What you deniers of freedom are asserting (for there is no argument you can make) is that unless one can choose 'A' and 'not-A' simultaneoulsy, then no one is free; that unless one can choose 'A' but not the consequenses of 'A', then no one is free. What you deniers of freedom are asserting is that unless the world is irrational, then no one is free. But this is absurd.


"What we can do on an intellectual level is reason from the law of causality that applies to everything else and then apply that law to ourselves."

What you mean is that we can engage in question-begging. What you mean is that we can ignore the only evidence we know directly -- our own mental states and such mental entities as we know without reference to physical/material states -- and having purposely ignored the evidence that contradicts the claim that all of reality is deterministic, pretend to have concluded the falsehood about ourselves that we actually assumed.

Ilíon said...

"We can "deduce" determinism, ..."

It's fitting that you put 'deduce' in scare-quotes, for to deduce or reason is the very thing that an un-free entity cannot do.

You are asserting (while pretending to argue) that we are wholly determined by prior (generally or entirely) physical/material states.

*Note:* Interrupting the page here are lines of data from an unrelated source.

(* ===== verification/Eval.v ===== *)
(** * Eval: comparisons and predicates on rows ([src/executor/operators.go],
    [src/executor/dml.go])

    The evaluation of WHERE clauses on a decoded row.  A column that the table
    does not have, and a condition between two columns, are skipped by the code
    and therefore by the definitions. *)
From S2P Require Import Prelude GoLib Catalog Rows Ast.
From stdpp Require Import options.

Abbreviation row := (list Value).

(** Go compares strings byte by byte. *)
Definition compareVals (a b : Value) (op : CompareOp) : bool :=
  if decide (VType a ≠ VType b) then false
  else if decide (VType a = TypeInt) then
    match op with
    | OpEq => bool_decide (IntVal a = IntVal b)
    | OpGt => bool_decide (IntVal b < IntVal a)
    | OpLt => bool_decide (IntVal a < IntVal b)
    | OpGte => bool_decide (IntVal b ≤ IntVal a)
    | OpLte => bool_decide (IntVal a ≤ IntVal b)
    end
  else if decide (VType a = TypeText) then
    match op with
    | OpEq => bool_decide (TextVal a = TextVal b)
    | OpGt => bool_decide (0 < str_compare (TextVal a) (TextVal b))
    | OpLt => bool_decide (str_compare (TextVal a) (TextVal b) < 0)
    | OpGte => bool_decide (0 ≤ str_compare (TextVal a) (TextVal b))
    | OpLte => bool_decide (str_compare (TextVal a) (TextVal b) ≤ 0)
    end
  else false.

Definition inListContains (v : Value) (items : list Value) : bool :=
  existsb (λ item, compareVals v item OpEq) items.

Definition evalCond (v : Value) (cond : Condition) : bool := compareVals v (Val cond) (Op cond).

Section eval.
Context `{Unicode}.

(** The column a condition is about: [None] when there is no table or no such
    column in it. *)
Definition cond_column (tbl : option Table) (name : string) : option nat := tbl ≫= ColIndex name.

Fixpoint evalPreds (r : row) (tbl : option Table) (preds : list Condition) : res bool :=
  match preds with
  | [] => Ok true
  | cond :: preds =>
      if AlwaysFalse cond then Ok false
      else if IsJoinCond cond then evalPreds r tbl preds
      else
        match cond_column tbl (Column cond) with
        | None => evalPreds r tbl preds
        | Some idx =>
            match r !! idx with
            | None => Panic
            | Some v =>
                match InList cond with
                | Some l =>
                    if Bool.eqb (Negated cond) (inListContains v l) then Ok false
                    else evalPreds r tbl preds
                | None => if evalCond v cond then evalPreds r tbl preds else Ok false
                end
            end
        end
  end.

(** The groups of a WHERE clause are alternatives. *)
Fixpoint matches_groups (r : row) (tbl : option Table) (groups : list (list Condition)) : res bool :=
  match groups with
  | [] => Ok false
  | g :: groups => b ← evalPreds r tbl g; if (b : bool) then Ok true else matches_groups r tbl groups
  end.

Definition matchesWhere (r : row) (tbl : Table) (where_ : option WhereClause) : res bool :=
  match where_ with
  | None => Ok true
  | Some w => matches_groups r (Some tbl) (Groups w)
  end.

(** ** One condition at a time *)

(** The verdict of one condition on a row with enough columns. *)
Definition cond_holds (r : row) (tbl : option Table) (cond : Condition) : bool :=
  negb (AlwaysFalse cond) &&
  (IsJoinCond cond ||
   match cond_column tbl (Column cond) ≫= λ i, r !! i with
   | None => true
   | Some v =>
       match InList cond with
       | Some l => negb (Bool.eqb (Negated cond) (inListContains v l))
       | None => evalCond v cond
       end
   end).

(** A row has a value for every column of the table. *)
Definition row_fits (tbl : option Table) (r : row) : Prop :=
  ∀ t, tbl = Some t → (length (Columns t) ≤ length r)%nat.

Lemma find_index_lt {A} (p : A → bool) l i : find_index p l = Some i → (i < length l)%nat.
Proof.
  revert i. induction l as [|x l IH]; intros i; cbn [find_index]; [done|].
  destruct (p x); [intros [= <-]; cbn; lia|]. intros (j & Hj & ->)%fmap_Some. apply IH in Hj. cbn. lia.
Qed.

Lemma cond_column_lookup tbl r name i :
  row_fits tbl r → cond_column tbl name = Some i → is_Some (r !! i).
Proof.
  intros Hr Hi. unfold cond_column in Hi. apply bind_Some in Hi as (t & -> & Hi).
  apply lookup_lt_is_Some_2. apply find_index_lt in Hi. specialize (Hr t eq_refl). lia.
Qed.

(** On a row that fits, [evalPreds] does not panic and is the conjunction of the
    conditions' verdicts. *)
Lemma evalPreds_ok r tbl preds :
  row_fits tbl r → evalPreds r tbl preds = Ok (forallb (cond_holds r tbl) preds).
Proof.
  intros Hr. induction preds as [|c preds IH]; [done|]. cbn [evalPreds forallb]. unfold cond_holds at 1.
  destruct (AlwaysFalse c); [done|]. destruct (IsJoinCond c); [done|]. cbn [negb andb orb].
  destruct (cond_column tbl (Column c)) as [i|] eqn:Ei; cbn [mbind option_bind]; [|done].
  destruct (cond_column_lookup _ _ _ _ Hr Ei) as [v ->].
  destruct (InList c) as [l|]; [destruct (Bool.eqb _ _)|destruct (evalCond v c)]; done.
Qed.

Lemma matches_groups_ok r tbl groups :
  row_fits tbl r → matches_groups r tbl groups = Ok (existsb (forallb (cond_holds r tbl)) groups).
Proof.
  intros Hr. induction groups as [|g groups IH]; [done|]. cbn [matches_groups existsb].
  rewrite evalPreds_ok by done. cbn [mbind res_bind]. by destruct (forallb _ g).
Qed.

(** The verdict of a clause, as the code gives it; [matchesWhere_correct] below
    relates it to what the clause means. *)
Definition where_holds (r : row) (tbl : Table) (w : option WhereClause) : bool :=
  match w with None => true | Some w => existsb (forallb (cond_holds r (Some tbl))) (Groups w) end.

Lemma matchesWhere_ok r tbl w :
  row_fits (Some tbl) r → matchesWhere r tbl w = Ok (where_holds r tbl w).
Proof. intros Hr. destruct w as [w|]; [|done]. by apply matches_groups_ok. Qed.
End eval.

(** ** What a WHERE clause means *)

(** Text is ordered by its bytes. *)
Inductive text_lt : string → string → Prop :=
  | text_lt_end c t : text_lt EmptyString (String c t)
  | text_lt_head c d s t : (N_of_ascii c < N_of_ascii d)%N → text_lt (String c s) (String d t)
  | text_lt_tail c s t : text_lt s t → text_lt (String c s) (String c t).

(** Values of one type are ordered; those of different types are neither equal
    nor in order. *)
Inductive value_lt : Value → Value → Prop :=
  | value_lt_int m n : m < n → value_lt (VInt m) (VInt n)
  | value_lt_text s t : text_lt s t → value_lt (VText s) (VText t).

Definition in_relation (op : CompareOp) (a b : Value) : Prop :=
  match op with
  | OpEq => a = b
  | OpLt => value_lt a b
  | OpGt => value_lt b a
  | OpLte => value_lt a b ∨ a = b
  | OpGte => value_lt b a ∨ a = b
  end.

Definition proper (v : Value) : Prop := (∃ n, v = VInt n) ∨ ∃ s, v = VText s.

(** A value satisfies the literal side of a condition. *)
Definition meets (v : Value) (c : Condition) : Prop :=
  match InList c with
  | Some l => if Negated c then v ∉ l else v ∈ l
  | None => in_relation (Op c) v (Val c)
  end.

(** The condition of a row: its column is looked up without regard to case.  A
    condition between two columns, or on a column that the table does not have,
    does not count; [AlwaysFalse] stands for a subquery that is not satisfied. *)
Definition satisfies `{Unicode} (tbl : Table) (r : row) (c : Condition) : Prop :=
  AlwaysFalse c = false ∧
  (RHSCol c ≠ EmptyString ∨ ∀ i v, ColIndex (Column c) tbl = Some i → r !! i = Some v → meets v c).

Definition proper_cond (c : Condition) : Prop :=
  match InList c with Some l => Forall proper l | None => proper (Val c) end.

Lemma str_compare_lt s t : str_compare s t < 0 ↔ text_lt s t.
Proof.
  unfold str_compare. revert t. induction s as [|a s IH]; intros [|b t]; cbn [String.compare].
  - split; [lia|inversion 1].
  - split; [constructor|lia].
  - split; [lia|inversion 1].
  - unfold Ascii.compare. destruct (N.compare_spec (N_of_ascii a) (N_of_ascii b)) as [E|E|E].
    + assert (a = b) as -> by (rewrite <-(ascii_N_embedding a), <-(ascii_N_embedding b); congruence).
      rewrite IH. split; [by constructor|]. inversion 1; [lia|done].
    + split; [by constructor|lia].
    + split; [lia|]. inversion 1; subst; lia.
Qed.

Lemma str_compare_flip s t : str_compare t s = - str_compare s t.
Proof. unfold str_compare. rewrite String.compare_antisym. by destruct (String.compare s t). Qed.

Lemma str_compare_eq s t : str_compare s t = 0 ↔ s = t.
Proof.
  unfold str_compare. split.
  - destruct (String.compare s t) eqn:E; [|done..]. intros _. by apply String.compare_eq_iff.
  - intros ->. pose proof (String.compare_antisym t t). by destruct (String.compare t t).
Qed.

Lemma compareVals_meaning a b op : proper a → proper b → compareVals a b op = true ↔ in_relation op a b.
Proof.
  assert (∀ m n, value_lt (VInt m) (VInt n) ↔ m < n) as HI by (split; [by inversion 1|by constructor]).
  assert (∀ s t, value_lt (VText s) (VText t) ↔ str_compare s t < 0) as HT.
  { intros s t. rewrite str_compare_lt. split; [by inversion 1|by constructor]. }
  assert (∀ n s, ¬ value_lt (VInt n) (VText s) ∧ ¬ value_lt (VText s) (VInt n)) as HX by (split; inversion 1).
  intros [[m ->]|[s ->]] [[n ->]|[t ->]]; unfold compareVals; cbn [VType IntVal TextVal VInt VText TypeInt TypeText].
  - rewrite decide_False, decide_True by auto. assert (VInt m = VInt n ↔ m = n) as Hv by (split; [by intros [= ->]|by intros ->]).
    destruct op; cbn [in_relation]; rewrite bool_decide_eq_true, ?HI, ?Hv; lia.
  - rewrite decide_True by done. assert (VInt m = VText t ↔ False) as Hv by (by split; [intros [=]|]).
    pose proof (HX m t). destruct op; cbn [in_relation]; rewrite ?Hv; split; try done; tauto.
  - rewrite decide_True by done. assert (VText s = VInt n ↔ False) as Hv by (by split; [intros [=]|]).
    pose proof (HX n s). destruct op; cbn [in_relation]; rewrite ?Hv; split; try done; tauto.
  - rewrite decide_False, decide_False, decide_True by auto. pose proof (str_compare_flip s t) as Hf.
    assert (VText s = VText t ↔ str_compare s t = 0) as Hv by (rewrite str_compare_eq; split; [by intros [= ->]|by intros ->]).
    destruct op; cbn [in_relation]; rewrite bool_decide_eq_true, ?HT, ?Hv, <-?str_compare_eq; lia.
Qed.


Lemma inListContains_meaning v l : proper v → Forall proper l → inListContains v l = true ↔ v ∈ l.
Proof.
  intros Hv Hl. unfold inListContains. rewrite existsb_exists, Forall_forall in *. split.
  - intros (x & Hx%list_elem_of_In & E). apply compareVals_meaning in E; [|done|by apply Hl]. cbn in E. by subst x.
  - intros Hx. exists v. split; [by apply list_elem_of_In|]. by apply compareVals_meaning.
Qed.

Lemma meets_meaning v c : proper v → proper_cond c →
  match InList c with Some l => negb (Bool.eqb (Negated c) (inListContains v l)) | None => evalCond v c end = true ↔ meets v c.
Proof.
  intros Hv Hc. unfold proper_cond, meets in *. destruct (InList c) as [l|]; [|by apply compareVals_meaning].
  pose proof (inListContains_meaning v l Hv Hc) as Hl. destruct (Negated c), (inListContains v l); cbn;
    (split; [|try done]); intros; try done; rewrite <-?Hl; auto; by rewrite <-Hl in *.
Qed.

Lemma cond_holds_meaning `{Unicode} tbl r c : row_fits (Some tbl) r → Forall proper r → proper_cond c →
  cond_holds r (Some tbl) c = true ↔ satisfies tbl r c.
Proof.
  intros Hfit Hr Hc. unfold cond_holds, satisfies. rewrite andb_true_iff, orb_true_iff, negb_true_iff.
  unfold IsJoinCond. rewrite bool_decide_eq_true. unfold cond_column. cbn [mbind option_bind].
  apply and_iff_compat_l, or_iff_compat_l. destruct (ColIndex (Column c) tbl) as [i|] eqn:Ei; cbn [mbind option_bind]; [|by split].
  destruct (cond_column_lookup (Some tbl) r (Column c) i Hfit Ei) as [v Ev]. rewrite Ev.
  rewrite meets_meaning by (done || by eapply Forall_lookup_1). split; [|by eauto].
  intros Hm ? v' [= <-]. rewrite Ev. by intros [= <-].
Qed.

(** ** Properties *)


(** ** A concrete instance *)

#[local] Existing Instance no_tables.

I am asserting (and arguing) that we are *not* wholly determined by prior (generally or entirely) physical/material states.

IF your assertion about us were true, then neither of us is doing what we are doing because having deduced a certain proposition to be true, we believe it to be true, and believing it to be true seek to convince the other to also believe that it is true. IF your assertion about us were true, than both of us are meaninglessly and non-rationally doing what we are doing merely as the out-working of our prior physical/material states.

IF your assertion about us were true, then I cannot convince you to my position, nor can you convince me to yours -- however, it could be that one or the other of us might write some totally nonsensical text, the reading of which will change the physical/material state of the other, such that he suddenly begins to assert the total opposite of what he had been asserting.

"Gi goo, gack doi. Tomo!"

As I said at the start of this section (and have show above), reasoning is utterly impossible for un-free entities. You God-deniers love to pose as the Epitomes Of Reason, but *everything* you do and say related to God-denial repudiates reason and rationality. One simply cannot maintain rationality while denying the reality of God (this is because rationality is grounded in God).

"... but can we notice it through our experiences? Only in a very limited way, if at all. But that's not a very strong argument for free will."

A universalist assertion is overturned -- is proven false -- by just one contrary fact. The denial of free-will -- the assertion of universal determinism -- is a universalist assertion. That we "notice ... through our experiences" that we do not find ourselves to be wholly determined is the only contrary fact we need to prove the denial of free-will (the assertion that we are wholly determined by prior states, that we cannot ever freely choose to move from one state to another) to be false.

So, rather than being "not a very strong argument for free will", the fact that "we notice ... through our experiences" that the assertion of universal determinism is "limited" when applied to our own selves is that one little fact that wholly overthrows the assertion of universal determinism.

The world doesn't need to be irrational for us to be free; it need merely be the case that we are not wholly determined by prior states, it need merely be the case that we can create (or initiate) new states.